··· RECORDED INFORMATION ···

(** * SelectedTag and the component build script of Open Library, in Rocq

    A shallow embedding of

    - [openlibrary/plugins/openlibrary/js/bulk-tagger/BulkTagger/SelectedTag.js]
      (the class [SelectedTag]) and
    - [openlibrary/components/vite.config.mjs]
      (the functions [getComponentNames] and [generateViteEntryFile] and
      the exported bundler configuration),

    together with the part of the JavaScript and DOM environment those
    files run against.

    JavaScript strings are sequences of code units; here they are Rocq
    [string]s, one [ascii] per code unit, which covers the code units
    below 256.  JavaScript objects that are shared and mutated (the DOM
    elements) live in a store, a [gmap] from object identities to
    elements, and the methods of [SelectedTag] are written in a monad
    that threads the instance and the document and records a thrown
    exception together with the state reached when it was thrown. *)

From Stdlib Require Import String Ascii List Bool Arith Lia.
From stdpp Require Import base option list strings gmap fin_maps.

Local Open Scope string_scope.

(** ** JavaScript strings *)

Module JSString.

(** The double quote and the line feed, which the sources write inside
    their template literals. *)
Definition dquote : string := String (ascii_of_nat 34) "".
Definition newline : string := String (ascii_of_nat 10) "".

(** [String.prototype.toLowerCase] on one code unit below 256: the
    letters A-Z and the Latin-1 capitals U+00C0-U+00DE, the
    multiplication sign U+00D7 apart, move up by 32. *)
Definition lowerUnit (c : ascii) : ascii :=
  let n := nat_of_ascii c in
  if ((65 <=? n)%nat && (n <=? 90)%nat)
     || ((192 <=? n)%nat && (n <=? 222)%nat && negb (n =? 215)%nat)
  then ascii_of_nat (n + 32) else c.
(** * g-migrations: the document migration engine of [src/index.js]

    A shallow embedding of the module exported by [src/index.js] and the
    properties of its per-document migration chain ([migrateDocument]), its
    batch loop ([treatDocuments]), and its entry points ([executeMigrations],
    [doMigrations], [loadFiles]).

    Conventions of the embedding:
    - JavaScript numbers that the code uses as versions, ids and counters are
      integers ([Z]) or naturals ([nat]) here;
    - a document is a JavaScript object; its reserved field
      [migration_version] is either absent or an integer;
    - every asynchronous callback is one transition of a deterministic
      machine, the periodic timer being the only nondeterministic event. *)

From stdpp Require Import gmap strings list fin_maps relations.
From Stdlib Require Import ZArith Lia Sorted.

(** ** JavaScript values *)

Module Js.

(** Primitive values, as they occur in document fields and as arguments of
    continuations. *)
Inductive value :=
| VUndefined
| VNull
| VBool (b : bool)
| VNum (n : Z)
| VStr (s : string).

(** ToBoolean on primitives. *)
Definition truthy_value (v : value) : bool :=
  match v with
  | VUndefined | VNull => false
  | VBool b => b
  | VNum n => negb (n =? 0)%Z
  | VStr s => negb (String.eqb s "")
  end.

End Js.
Export Js.

(** ** Documents *)

(** A document of the store: its [_id], its version marker (the field named
    by [migrations.version_field], absent or an integer) and all its other
    fields. *)
Record document := Document {
  doc_id : string;
  migration_version : option Z;
  fields : gmap string value
}.

(** [doc[migrations.version_field] = n] *)
Definition set_version (doc : document) (n : Z) : document :=
  {| doc_id := doc_id doc; migration_version := Some n; fields := fields doc |}.

(** [doc[migrations.version_field] || 0] (line 75) *)
Definition version_of (doc : document) : Z :=
  match migration_version doc with
  | Some n => if (n =? 0)%Z then 0%Z else n
  | None => 0%Z
  end.

(** A JavaScript value that may be handed to a continuation: a primitive or
    an object, the objects of this program being documents. *)
Inductive jsval :=
| JPrim (v : value)
| JObj (d : document).

Abbreviation JUndefined := (JPrim VUndefined).
Abbreviation JNull := (JPrim VNull).
Abbreviation JBool b := (JPrim (VBool b)).

(** ToBoolean. *)
Definition truthy (v : jsval) : bool :=
  match v with
  | JPrim p => truthy_value p
  | JObj _ => true
  end.

(** [a || b] *)
Definition js_or (a b : jsval) : jsval := if truthy a then a else b.

(** [v !== null] *)
Definition not_null (v : jsval) : bool :=
  match v with
  | JPrim VNull => false
  | _ => true
  end.

(** [typeof v === 'object'] for a value that is not null. *)
Definition is_object (v : jsval) : bool :=
  match v with
  | JObj _ => true
  | JPrim _ => false
  end.

(** ** Migration steps *)

(** What a call [up(doc, cb)] of a transform does, as a function of the
    document it is handed.  The transform gets the live object (line 79) and
    may edit it: [in_place f doc] is that object as the transform leaves it.
    [f doc] is the value the transform hands to its continuation.  A
    transform is taken to call its continuation once. *)
Record transform := Transform {
  in_place : document → document;
  handed :> document → jsval
}.

(** A transform that edits nothing in place and hands over [g doc]. *)
Definition yielding (g : document → jsval) : transform :=
  {| in_place := λ d, d; handed := g |}.

(** A step object as the loader leaves it in [migrations.steps]: its [id] and
    its [up] property, [up = Some f] when [typeof up === 'function']. *)
Record step := Step {
  id : Z;
  up : option transform
}.

(** [migrations.steps[version]]: [None] is [undefined] (index out of range). *)
Definition steps_at (steps : list step) (version : Z) : option step :=
  if (version <? 0)%Z then None else steps !! Z.to_nat version.

(** ** The per-document chain: [migrateDocument] (lines 74-94) *)

Inductive js_error := TypeError.

(** What a call of [migrateDocument] comes to: [callback(doc, modified)] was
    invoked, the TypeError of lines 78 or 82 was thrown, or the callback has
    not been called when the fuel is spent.  A chain that never calls back
    is [Unfinished] at every fuel: the program then goes on for ever, or,
    when its transforms call back before they return, ends when the stack
    overflows; either way its callback is not called. *)
Inductive outcome :=
| Returned (doc : document) (modified : jsval)
| Threw (e : js_error)
| Unfinished.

···

* [THE TASK]
The required output is an exact retyping of the lines from the one that contains "invoked, the TypeError" through the last line of the material above.

* [ANSWER BELOW]
    invoked, the TypeError of lines 78 or 82 was thrown, or the callback has
    not been called when the fuel is spent.  A chain that never calls back
    is [Unfinished] at every fuel: the program then goes on for ever, or,
    when its transforms call back before they return, ends when the stack
    overflows; either way its callback is not called. *)
Inductive outcome :=
| Returned (doc : document) (modified : jsval)
| Threw (e : js_error)
| Unfinished.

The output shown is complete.